Commerzbank Sees Yen Under Pressure as Hormuz Closure Lifts Oil Prices and Widens Rate Gaps

    by VT Markets
    /
    Jun 1, 2026

    Commerzbank expects the Japanese yen to remain under pressure in the coming months as the Iran conflict keeps the Strait of Hormuz closed, sustaining high oil prices and worsening Japan’s foreign trade balance. Elevated fossil fuel costs are portrayed as a drag on the domestic economy, reinforcing near-term headwinds for JPY even as the bank maintains a constructive medium-term bias.

    The bank says oil-driven shifts in market pricing have not lifted expectations for the Bank of Japan, while expectations for the Fed and the ECB rise when oil prices increase, widening rate differentials against Japan versus the US and the eurozone. It adds that higher new borrowing is likely to weigh more on JPY than on the US dollar until the conflict ends and support measures are no longer needed. Once the Strait reopens and oil prices begin to fall, attention is expected to turn back to interest rate differentials, although the adjustment is expected to be slow, non-linear, and accompanied by fluctuations even if JPY strengthens over coming months.

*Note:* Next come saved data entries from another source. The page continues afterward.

(** X19: in a well-formed world and on well-formed arrays, a call
    reads or writes out of bounds in two places only, both reached by a
    call of exactly one argument, a handle that resolves: the store of
    the answer of [isValid] (asked for at least one output), and the
    read of [prhs[2]] when the verb is none of the six tested before
    that read.  No other call reads or writes past an array or uses a
    dangling reference.  (Advancing the null pointer to the imaginary
    data of a real array is arithmetic, not an access, and is not part
    of this statement.) *)
Theorem out_of_bounds_only_at_two_places nlhs prhs w :
  world_wf w → Forall mx_wf prhs →
  (mexFunction nlhs prhs w).1 = Undefined →
  ∃ cmd a,
    prhs = [mxChar cmd; a] ∧ is_Some (resolve w a) ∧
    (c_str cmd = "isValid" ∧ (1 ≤ nlhs)%Z
     ∨ c_str cmd
         ∉ ["new"; "newFromMatlab"; "delete"; "isValid"; "display";
            "double"]).
Proof.
  intros Hwf Hargs. unfold mexFunction.
  destruct (if bool_decide _ then None else _) as [cmd|] eqn:Ecmd;
    [|by intros [=]].
  apply command_of_call in Ecmd.
  destruct (streq "new" cmd) eqn:E1.
  { mex_unfold. case_bool_decide; [by intros [=]|].
    case_bool_decide; [by intros [=]|].
    case_bool_decide as Hn; [|by intros [=]].
    destruct prhs as [|c [|a [|]]]; try (simpl in Hn; lia). simpl.
    destruct (resolve w a) as [o|] eqn:Ha; [|by intros [=]].
    destruct (resolve_owned _ _ _ Hwf Ha) as [_ [v Hv]].
    unfold myClass_copy. mex_unfold.
    rewrite (get_valueR_ok _ _ _ Hv), (get_valueI_ok _ _ _ Hv).
    by intros [=]. }
  destruct (streq "newFromMatlab" cmd) eqn:E2.
  { mex_unfold. case_bool_decide as Hn; [by intros [=]|].
    case_bool_decide; [by intros [=]|].
    destruct prhs as [|c [|a [|]]]; try (simpl in Hn; lia). simpl.
    destruct (mxIsDouble a) eqn:Hd; [|by intros [=]]. simpl.
    case_bool_decide as Hnd; [by intros [=]|].
    destruct (decide (mxGetDimensions a = [1; 1]%nat)) as [Hs|Hs].
    - apply Forall_cons in Hargs as [_ Hargs].
      apply Forall_cons in Hargs as [Ha _].
      destruct (wf_scalar a Ha Hd Hs) as (x & imag & ->).
      rewrite construct_run. by intros [=].
    - rewrite construct_rejects; [by simpl; intros [=]| |done].
      destruct (decide (mxGetNumberOfDimensions a = 2%nat)); done. }
  destruct (streq "delete" cmd) eqn:E3.
  { mex_unfold. case_bool_decide as Hn; [by intros [=]|].
    destruct prhs as [|c [|a [|]]]; try (simpl in Hn; lia). simpl.
    unfold destroyObject.
    destruct (decode_token a) as [id|]; [|by intros [=]].
    destruct (registry w !! id); by intros [=]. }
  mex_unfold. case_bool_decide as Hn; [by intros [=]|].
  destruct prhs as [|c [|a rest]]; try (simpl in Hn; lia).
  simpl in Ecmd. injection Ecmd as ->.
  change ((mxChar cmd :: a :: rest) !! 1%nat) with (Some a).
  change ((mxChar cmd :: a :: rest) !! 2%nat) with (rest !! 0%nat).
  cbv beta iota.
  destruct (resolve w a) as [o1|] eqn:Ha; [|by intros [=]].
  destruct (resolve_owned _ _ _ Hwf Ha) as [Hn1 [v1 Hv1]].
  destruct (streq "isValid" cmd) eqn:E4.
  { apply streq_eq in E4.
    destruct (bool_decide (nlhs < 1)%Z) eqn:Enl; [by intros [=]|].
    destruct (bool_decide (_ > 2)%Z) eqn:Enr; [by intros [=]|].
    apply bool_decide_eq_false in Enl, Enr.
    destruct rest as [|? ?]; [|rewrite !nrhs_cons in Enr; lia].
    intros _. exists cmd, a. split; [done|]. split; [by eexists|].
    left. split; [by symmetry | lia]. }
  destruct (streq "display" cmd) eqn:E5.
  { unfold display. mex_unfold.
    rewrite (get_valueI_ok _ _ _ Hv1).
    destruct (PrimFloat.eqb _ _);
      rewrite ?(get_valueR_ok _ _ _ Hv1), ?(get_valueI_ok _ _ _ Hv1);
      by intros [=]. }
  destruct (streq "double" cmd) eqn:E6.
  { case_bool_decide; [by intros [=]|]. cbv beta iota.
    rewrite (toDouble_run _ _ _ Hv1). by intros [=]. }
  destruct rest as [|a2 rest]; cbn [lookup list_lookup]; cbv beta iota.
  { intros _. exists cmd, a. split; [done|]. split; [by eexists|].
    right. rewrite !not_elem_of_cons.
    repeat split; try (apply not_elem_of_nil); intros E;
      unfold streq in *; rewrite E in *; discriminate. }
  destruct (resolve w a2) as [o2|] eqn:Ha2; [|by intros [=]].
  destruct (resolve_owned _ _ _ Hwf Ha2) as [Hn2 [v2 Hv2]].
  destruct (streq "plus" cmd); [|by intros [=]].
  destruct (_ || _); [by intros [=]|]. cbv beta iota.
  rewrite (plus_with_plus_new_run _ _ _ _ _ Hn1 Hn2 Hv1 Hv2).
  by intros [=].
Qed.
Lemma dedupe_strips_prefix_witness :
  let e := Sample.withStack "Error" "boom" "Error: boom
    at foo (a.js:1:1)" in
  dedupe e (String_ (stack e)) = lit "
    at foo (a.js:1:1)"
  /\ Sample.format (new_Formatter None) (ErrObject e) None
     = header e ++ diffSection Sample.toJSON Sample.createPatch e ++
       trailer e (Some (normalizeStackTrace (lit "
    at foo (a.js:1:1)") false (fun x => x))).
Proof.
  exact (proj1 (dedupe_strips_prefix Sample.toJSON Sample.createPatch
                  Sample.String_of_error (new_Formatter None)
                  (Sample.withStack "Error" "boom" "Error: boom
    at foo (a.js:1:1)") None (lit "Error: boom
    at foo (a.js:1:1)") (lit "
    at foo (a.js:1:1)") eq_refl ltac:(discriminate)) eq_refl).
Defined.

(* ================================================================= *)
(** ** The guard of the diff *)

(** The guard as the specification words it: [showDiff] is truthy and
    neither value is a primitive. *)
Definition spec_wantsDiff (error : InternError) : bool :=
  js_truthy (showDiff error) &&
  negb (is_primitive (actual error)) &&
  negb (is_primitive (expected error)).

Lemma typeof_object (v : value) :
  str_eqb (typeof v) (lit "object") = true <-> v = VNull \/ is_primitive v = false.
Proof.
  destruct v; simpl; split; intros H; try discriminate; auto;
    destruct H as [H|H]; discriminate.
Qed.

Lemma format_structured toJSON createPatch String_of_error self e options :
  structured e = true ->
  format toJSON createPatch String_of_error self (ErrObject e) options
  = indent (spaceOf options)
           (header e ++ diffSection toJSON createPatch e ++ trailer e (stackOf self e)).
Proof.
  intros H. unfold format, compose. unfold structured in H. now rewrite H.
Qed.

(** [null] is a primitive, yet [typeof null] is ['object']: an error that
    expects an object and got [null] is given a diff.  And an error object
    with neither a message nor a stack is given none, whatever it asks for:
    [format] returns its string conversion. *)
Lemma diff_of_null :
  let e := Sample.withDiff VNull (VObject []) in
  let bare :=
    {| name := None; message := None; stack := None; showDiff := VBool true;
       actual := VArray []; expected := VObject []; fileName := None;
       lineNumber := None; columnNumber := None |} in
  is_primitive (actual e) = true
  /\ spec_wantsDiff e = false
  /\ wantsDiff e = true
  /\ Sample.format (new_Formatter None) (ErrObject e) None
     = header e ++ lit "

A null
E {}
" ++ trailer e None
  /\ spec_wantsDiff bare = true
  /\ Sample.format (new_Formatter None) (ErrObject bare) None
     = Sample.String_of_error bare.
Proof.
  cbv zeta. repeat split.
Qed.
(** C3, amended.  The list handed to the positioning engine holds, in this
    order: the offset modifier, always; the arrow modifier exactly when
    [withArrow] is true; a flip modifier with an empty fallback list when
    [preventFlip] is true; a flip modifier with the caller's list when
    [fallbackPlacements] is given; the preventOverflow modifier exactly when
    [preventOverflow] is not false.  Both flip modifiers are in the list,
    the empty one first, when [preventFlip] is true and
    [fallbackPlacements] is given, and there is no other flip modifier. *)
Theorem modifiers_assembly mounted cells p env :
  let ms := modifiers (Popover mounted cells p env) in
  let flip := λ fallback, {| name := "flip"; options := FlipOptions fallback |} in
  ms = [{| name := "offset"; options := OffsetOptions (default (0, 0)%Z (offset p)) |}]
       ++ named "arrow" ms ++ named "flip" ms ++ named "preventOverflow" ms
  ∧ named "arrow" ms
    = (if default false (withArrow p)
       then [{| name := "arrow"; options := ArrowOptions (arrowElement env) |}] else [])
  ∧ named "flip" ms
    = (if truthy (preventFlip p) then [flip []] else [])
      ++ match fallbackPlacements p with
         | Some fallbackPlacements => [flip fallbackPlacements]
         | None => []
         end
  ∧ named "preventOverflow" ms
    = (if default true (preventOverflow p)
       then [{| name := "preventOverflow"; options := PreventOverflowOptions false |}]
       else [])
  ∧ (∀ fallback, flip fallback ∈ ms
                 ↔ (truthy (preventFlip p) = true ∧ fallback = [])
                   ∨ fallbackPlacements p = Some fallback).
Proof.
  intros ms flip. subst ms flip.
  change (modifiers (Popover mounted cells p env)) with (getModifiers p (arrowElement env)).
  unfold getModifiers, named, truthy.
  destruct (withArrow p) as [[]|], (preventFlip p) as [[]|],
    (fallbackPlacements p) as [fallback|], (preventOverflow p) as [[]|];
    (split; [reflexivity|]); (split; [reflexivity|]); (split; [reflexivity|]);
    (split; [reflexivity|]); intros fallback'; simpl;
    rewrite ?elem_of_cons, ?elem_of_nil; intuition congruence.
Qed.

(** *** The caller's [update] ref *)

Lemma after_popover_snoc cells history pe :
  after cells (history ++ [pe]) = step (after cells history) pe.
Proof. unfold after. by rewrite fold_left_app. Qed.

Lemma storeUpdate_preserves update updatePopper (cells : gmap nat nat) r fn :
  cells !! r = Some fn → (storeUpdate update updatePopper cells).1 !! r = Some fn.
Proof.
  intros Hr. unfold storeUpdate.
  destruct update as [u|], updatePopper as [fn'|]; try done.
  destruct (cells !! u) eqn:Hu; [done|]. simpl.
  rewrite lookup_insert_ne; [done | congruence].
Qed.

Lemma storeUpdate_assign update updatePopper (cells : gmap nat nat) r fn :
  Assign r fn ∈ (storeUpdate update updatePopper cells).2
  ↔ update = Some r ∧ cells !! r = None ∧ updatePopper = Some fn.
Proof.
  unfold storeUpdate.
  destruct update as [u|], updatePopper as [fn'|]; simpl;
    try (rewrite elem_of_nil; split; [done | by intros ([=] & _ & [=])]).
  destruct (cells !! u) eqn:Hu; simpl.
  - rewrite elem_of_nil. split; [done|]. intros ([= ->] & ? & _). congruence.
  - rewrite list_elem_of_singleton. split.
    + by intros [= -> ->].
    + by intros ([= ->] & _ & [= ->]).
Qed.

Lemma storeUpdate_unset update updatePopper (cells : gmap nat nat) r fn :
  update = Some r → cells !! r = None → updatePopper = Some fn →
  (storeUpdate update updatePopper cells).1 !! r = Some fn.
Proof. intros -> Hr ->. unfold storeUpdate. rewrite Hr. apply lookup_insert_eq. Qed.

Lemma observerEffect_events mounted deps ev :
  ev ∈ (observerEffect mounted deps).2 →
  (∃ cb, ev = NewObserver cb) ∨ (∃ e, ev = Observe e) ∨ (∃ o, ev = Disconnect o).
Proof.
  unfold observerEffect, observeAnchor.
  destruct mounted as [h|]; [destruct (depsChanged _ _)|];
    destruct deps.1.1; simpl; rewrite ?elem_of_cons, ?elem_of_nil;
    intuition eauto.
Qed.

Lemma elem_of_events_assign mounted cells p env r fn :
  Assign r fn ∈ events (Popover mounted cells p env)
  ↔ Assign r fn ∈ (storeUpdate (update p) (updatePopper env) cells).2.
Proof.
  unfold Popover. simpl. rewrite !elem_of_app. split; [|auto].
  intros [Hin|[Hin|[Hin|Hin]]]; [| |done|].
  - destruct (depsChanged _ _); [apply list_elem_of_singleton in Hin|]; by inversion Hin.
  - destruct (depsChanged _ _), (updatePopper env);
      try apply list_elem_of_singleton in Hin; by inversion Hin.
  - apply observerEffect_events in Hin as [[cb [=]]|[[e [=]]|[o [=]]]].
Qed.

Lemma step_preserves history st r fn :
  st.2 !! r = Some fn → (fold_left step history st).2 !! r = Some fn.
Proof.
  revert st. induction history as [|pe history IH]; intros st Hr; [done|].
  simpl. apply IH. simpl. by apply storeUpdate_preserves.
Qed.

(** C10.  The effect stores the engine's recompute function in the caller's
    ref exactly when a ref is given, its [current] is unset and the engine
    has produced a function.  A render leaves a [current] that is set as it
    is, whatever function the engine produces then, and so does every
    sequence of renders: the stored handle is never replaced. *)
Theorem update_ref_write_once :
  (∀ mounted cells p env r fn,
     Assign r fn ∈ events (Popover mounted cells p env)
     ↔ update p = Some r ∧ cells !! r = None ∧ updatePopper env = Some fn)
  ∧ (∀ mounted cells p env r fn,
       update p = Some r → cells !! r = None → updatePopper env = Some fn →
       refs (Popover mounted cells p env) !! r = Some fn)
  ∧ (∀ mounted cells p env r fn,
       cells !! r = Some fn → refs (Popover mounted cells p env) !! r = Some fn)
  ∧ (∀ history mounted cells r fn,
       cells !! r = Some fn →
       (fold_left step history (mounted, cells)).2 !! r = Some fn).
Proof.
  split; [|split; [|split]].
  - intros. by rewrite elem_of_events_assign, storeUpdate_assign.
  - intros. by apply storeUpdate_unset.
  - intros. by apply storeUpdate_preserves.
  - intros. by apply step_preserves.
Qed.

Lemma update_ref_write_once_witness :
  (after ∅ [(sampleProps (Some anchorA) true (Some 5), sampleEnv (Some 7) 100)]).2 !! 5
    = Some 7
  ∧ (after ∅ [(sampleProps (Some anchorA) true (Some 5), sampleEnv (Some 7) 100);
              (sampleProps (Some anchorA) true (Some 5), sampleEnv (Some 8) 100);
              (sampleProps (Some anchorB) true (Some 5), sampleEnv (Some 9) 100)]).2 !! 5
    = Some 7.
Proof.
  destruct update_ref_write_once as (_ & Hunset & _ & Hkept).
  split.
  - apply (Hunset None ∅ (sampleProps (Some anchorA) true (Some 5)) (sampleEnv (Some 7) 100));
      reflexivity.
  - apply (Hkept [(sampleProps (Some anchorA) true (Some 5), sampleEnv (Some 8) 100);
                  (sampleProps (Some anchorB) true (Some 5), sampleEnv (Some 9) 100)]).
    reflexivity.
Defined.

(** *** The resize observer and the width of the panel *)

Lemma consistent_commit mounted cells p env :
  (∀ h, mounted = Some h → consistent h) →
  consistent (hooks (Popover mounted cells p env)).
Proof.
  intros Hmounted. unfold consistent, Popover, observerEffect. simpl. split.
  - destruct mounted as [h|]; [|done].
    case_bool_decide as Hdeps; [done|].
    destruct (Hmounted h eq_refl) as [-> _]. by rewrite Hdeps.
  - destruct mounted as [h|]; [|done]. simpl.
    case_bool_decide as Hdeps; [done|].
    destruct (Hmounted h eq_refl) as [_ ->]. done.
Qed.

Lemma consistent_after cells history h :
  (after cells history).1 = Some h → consistent h.
Proof.
  revert h. induction history as [|pe history IH] using rev_ind; intros h; [done|].
  rewrite after_popover_snoc. intros Hh.
  change (Some (hooks (Popover (after cells history).1 (after cells history).2
                         pe.1 pe.2)) = Some h) in Hh.
  apply (inj Some) in Hh as <-. by apply consistent_commit.
Qed.

Lemma observer_commit cells history p env :
  observer (hooks (Popover (after cells history).1 (after cells history).2 p env))
  = {| callback := {| cbUseAnchorWidth := useAnchorWidth p; cbUpdate := update p |};
       observed := match anchorElement p with
                   | Some e => [e]
                   | None => []
                   end |}.
Proof.
  destruct (consistent_commit (after cells history).1 (after cells history).2 p env)
    as [-> _]; [apply consistent_after|].
  simpl. by destruct (anchorElement p).
Qed.

Lemma referenceElement_commit cells history p env :
  referenceElement (hooks (Popover (after cells history).1 (after cells history).2 p env))
  = anchorElement p.
Proof.
  by destruct (consistent_commit (after cells history).1 (after cells history).2 p env)
    as [_ ->]; [apply consistent_after|].
Qed.

Lemma panelStyle_width p e env :
  truthy (useAnchorWidth p) = true → popperStyles env !! "width"%string = None →
  panelStyle p (Some e) env !! "width"%string = Some (Number (offsetWidth env e)).
Proof.
  intros Hwidth Hpopper. unfold panelStyle. rewrite Hwidth. simpl.
  rewrite lookup_union_r by done. apply lookup_insert_eq.
Qed.

(** C8, as the claim states it, fails: without an [update] ref from the
    caller, a size change of the observed anchor invokes nothing, although
    [useAnchorWidth] is enabled. *)
Lemma resize_always_recomputes_counterexample : ¬ resizeAlwaysRecomputes.
Proof.
  intros Hclaim.
  destruct (Hclaim ∅ [] (sampleProps (Some anchorA) true None) (sampleEnv (Some 7) 100)
              anchorA) as [fn Hfn]; [done..|].
  by apply elem_of_nil in Hfn.
Qed.
(** * Callout inserter: a shallow embedding of [src/main.ts]

    The plugin has two classes with behaviour of their own:
    [CalloutInserterPlugin] (the category source: a stylesheet scan merged
    with the configured defaults) and [CalloutSuggestModal] (the picker with
    its live preview and the insertion action).  JavaScript strings are
    sequences of UTF-16 code units, objects are records, methods are
    computations in a small state-and-exception monad over the object's
    fields, and the two asynchronous capabilities (reading the stylesheet,
    rendering the preview) are split into the synchronous call and the
    later settlement of the promise. *)

From Stdlib Require Import NArith String Ascii.
From stdpp Require Import base decidable option list sorting.

Local Open Scope N_scope.

(** ** JavaScript strings *)

Abbreviation code_unit := N (only parsing).
Abbreviation jsstring := (list code_unit) (only parsing).

(** A string literal of the source; the literals of [main.ts] are ASCII. *)
Definition lit (s : string) : jsstring :=
  N_of_ascii <$> list_ascii_of_string s.

(** The line break written [\n] in the template literals. *)
Definition LF : code_unit := 10.

(** [x < y] on strings: lexicographic on code units, a proper prefix first.
    This is the comparison [Array.prototype.sort] uses without a comparator. *)
Fixpoint str_ltb (x y : jsstring) : bool :=
  match x, y with
  | _, [] => false
  | [], _ :: _ => true
  | a :: x', b :: y' =>
      if a <? b then true else if b <? a then false else str_ltb x' y'
  end.

(** The order the default sort establishes: [y] does not come before [x]. *)
Definition str_le (x y : jsstring) : Prop := str_ltb y x = false.

#[global] Instance str_le_dec x y : Decision (str_le x y).
Proof. unfold str_le. apply _. Defined.

(** [String.prototype.charAt(0)] and [String.prototype.slice(1)]. *)
Definition charAt0 (s : jsstring) : jsstring := take 1 s.
Definition slice1 (s : jsstring) : jsstring := drop 1 s.

(** A position in the document, as [editor.getCursor()] returns it. *)
Record EditorPosition := { line : nat; ch : nat }.

(** Modelled from the spec: the rendering capability's per-session
    handle, which can be torn down.  [unloaded] tells whether it was, and
    [teardowns] counts how often its resources were released. *)
Record Component := { unloaded : bool; teardowns : nat }.

Definition new_Component : Component := {| unloaded := false; teardowns := 0 |}.

(** What the development takes from the host as it is: the Unicode mapping
    of [String.prototype.toUpperCase], where the editor leaves its cursor
    after a change ([cursorAfterChange from text cur], for a cursor at
    [cur] and [text] inserted at [from]), and what a call of
    [Component.prototype.unload] does to a component. *)
Class Host := {
  toUpperCase : jsstring → jsstring;
  cursorAfterChange : EditorPosition → jsstring → EditorPosition → EditorPosition;
  unloadComponent : Component → Component
}.

(** The unload of a host that releases the resources of a component once
    and ignores a call on a component that is already unloaded. *)
Definition Component_unload (c : Component) : Component :=
  if unloaded c then c
  else {| unloaded := true; teardowns := S (teardowns c) |}.

(** An instance for examples: upper case on the letters a-z, a cursor that
    stays where it was, and an unload that may be repeated. *)
Definition upper_unit (c : code_unit) : code_unit :=
  if (97 <=? c) && (c <=? 122) then c - 32 else c.
Definition ascii_host : Host := {|
  toUpperCase := fmap upper_unit;
  cursorAfterChange := λ _ _ cur, cur;
  unloadComponent := Component_unload
|}.


(** ** Completions and the method monad *)

Inductive Error :=
  | TypeError (what : jsstring)
  | HostError (what : jsstring).

Inductive Completion (A : Type) :=
  | Normal (a : A)
  | Throw (e : Error).
Arguments Normal {A} a.
Arguments Throw {A} e.

Definition JS (S A : Type) : Type := S → Completion A * S.

#[global] Instance JS_ret {S} : MRet (JS S) := λ A a s, (Normal a, s).
#[global] Instance JS_bind {S} : MBind (JS S) := λ A B k m s,
  match m s with
  | (Normal a, s') => k a s'
  | (Throw e, s') => (Throw e, s')
  end.
Definition get {S} : JS S S := λ s, (Normal s, s).
Definition modify {S} (f : S → S) : JS S () := λ s, (Normal (), f s).
Definition throw {S A} (e : Error) : JS S A := λ s, (Throw e, s).

(** The state a method leaves behind, and whether it completed normally. *)
Definition exec {S A} (m : JS S A) (s : S) : S := (m s).2.
Definition returns {S A} (m : JS S A) (s : S) : Prop :=
  ∃ a, (m s).1 = Normal a.

(** ** CalloutInserterPlugin: the category source *)

Record CalloutInserterSettings := {
  defaultCalloutTypes : list jsstring
}.

Definition DEFAULT_SETTINGS : CalloutInserterSettings := {|
  defaultCalloutTypes :=
    lit <$> [ "note"; "abstract"; "info"; "todo"; "tip"; "success";
              "question"; "warning"; "failure"; "danger"; "bug"; "example";
              "quote"; "summary" ]%string
|}.

Inductive LogEntry :=
  | LogFound (types : list jsstring)
  | LogCouldNotRead (err : Error).

(** [reading] holds the paths handed to [vault.adapter.read] whose promise
    has not settled; [console] is what [console.log] has printed. *)
Record CalloutInserterPlugin := {
  configDir : jsstring;
  settings : CalloutInserterSettings;
  cssCalloutTypes : list jsstring;
  reading : list jsstring;
  console : list LogEntry
}.

Definition set_cssCalloutTypes (v : list jsstring)
    (p : CalloutInserterPlugin) :=
  {| configDir := configDir p; settings := settings p; cssCalloutTypes := v;
     reading := reading p; console := console p |}.

Definition set_reading (f : list jsstring → list jsstring)
    (p : CalloutInserterPlugin) :=
  {| configDir := configDir p; settings := settings p;
     cssCalloutTypes := cssCalloutTypes p; reading := f (reading p);
     console := console p |}.

Definition console_log (entry : LogEntry) (p : CalloutInserterPlugin) :=
  {| configDir := configDir p; settings := settings p;
     cssCalloutTypes := cssCalloutTypes p; reading := reading p;
     console := console p ++ [entry] |}.

(** *** The scan

    The pattern of the source is the literal [[data-callout=], one quote
    character (double or single), a captured non-empty run of characters
    that are not quotes, one quote character again, and a closing bracket;
    it is applied globally. *)

Definition is_quote (c : code_unit) : bool := (c =? 34) || (c =? 39).

(** The literal prefix of the pattern. *)
Fixpoint strip_prefix (p s : jsstring) : option jsstring :=
  match p, s with
  | [], _ => Some s
  | a :: p', b :: s' => if a =? b then strip_prefix p' s' else None
  | _ :: _, [] => None
  end.

(** The captured run is greedy; what follows it must be a quote, so giving
    back characters never helps and the longest run decides. *)
Fixpoint span_nonquote (s : jsstring) : jsstring * jsstring :=
  match s with
  | [] => ([], [])
  | c :: s' =>
      if is_quote c then ([], s)
      else let '(run, rest) := span_nonquote s' in (c :: run, rest)
  end.

(** A match that starts at the head of [s]: the captured group and the
    length of the whole match. *)
Definition match_here (s : jsstring) : option (jsstring * nat) :=
  match strip_prefix (lit "[data-callout=") s with
  | Some (q :: s1) =>
      if is_quote q then
        match span_nonquote s1 with
        | (c :: run, q' :: b :: _) =>
            if is_quote q' && (b =? 93)
            then Some (c :: run, (14 + 1 + length (c :: run) + 2)%nat)
            else None
        | _ => None
        end
      else None
  | _ => None
  end.

(** [content.matchAll(regex)]: the captures of the successive matches.
    [skip] is how far [lastIndex] lies ahead of the position at hand. *)
Fixpoint matchAll_from (skip : nat) (s : jsstring) : list jsstring :=
  match s with
  | [] => []
  | _ :: s' =>
      match skip with
      | S k => matchAll_from k s'
      | O =>
          match match_here s with
          | Some (cap, len) => cap :: matchAll_from (len - 1) s'
          | None => matchAll_from 0 s'
          end
      end
  end.
Definition matchAll (content : jsstring) : list jsstring :=
  matchAll_from 0 content.

(** [Set.prototype.add] and [Array.from(new Set(xs))]: insertion order, the
    first occurrence of a value kept. *)
Definition Set_add (acc : list jsstring) (x : jsstring) : list jsstring :=
  if decide (x ∈ acc) then acc else acc ++ [x].
Definition Set_of (xs : list jsstring) : list jsstring :=
  foldl Set_add [] xs.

    Yen Remains Under Pressure Amid Elevated Oil Prices

    With oil prices holding firm around $115 a barrel and the USD/JPY exchange rate pushing past 165, we see continued pressure on the yen for the coming weeks. This weakness is directly tied to the ongoing Iran conflict, which is keeping the vital Strait of Hormuz closed and inflating Japan’s energy import bill. The situation makes it difficult to build a case for a stronger yen in the immediate term.

    Japan’s latest trade figures, released in May 2026, confirmed another significant deficit, reinforcing how sensitive the economy is to high energy costs. As a major net importer of oil and gas, Japan’s trade balance suffers directly when fuel prices remain elevated. This fundamental economic strain will likely continue to weigh on the yen against its major trading partners.

    Divergent Central Bank Responses And Trading Strategies

    We see a significant divergence in how central banks are perceived to react to this inflation. While markets anticipate that high oil prices might keep the Fed and ECB hawkish, with their policy rates at 5.5% and 4.75% respectively, they expect the Bank of Japan to maintain its near-zero interest rate policy. This widening interest rate differential makes holding yen deeply unattractive and continues to fuel carry trades against it.

    Given this environment, we believe shorting the yen remains the prevailing strategy. Buying out-of-the-money call options on USD/JPY for July or August expiry offers a defined-risk way to position for further depreciation. We also see value in EUR/JPY call spreads to capitalize on the wide interest rate gap with the Eurozone while managing premium costs.

    However, we must be alert to any signals of a resolution in the Iran conflict, as this could trigger a sharp and rapid yen recovery. We saw a similar dynamic after the resolution of the South China Sea tensions in 2024, when the yen rallied 4% against the dollar in under two weeks. For this reason, layering in some longer-dated, low-cost yen call options could serve as a prudent hedge against a sudden geopolitical shift.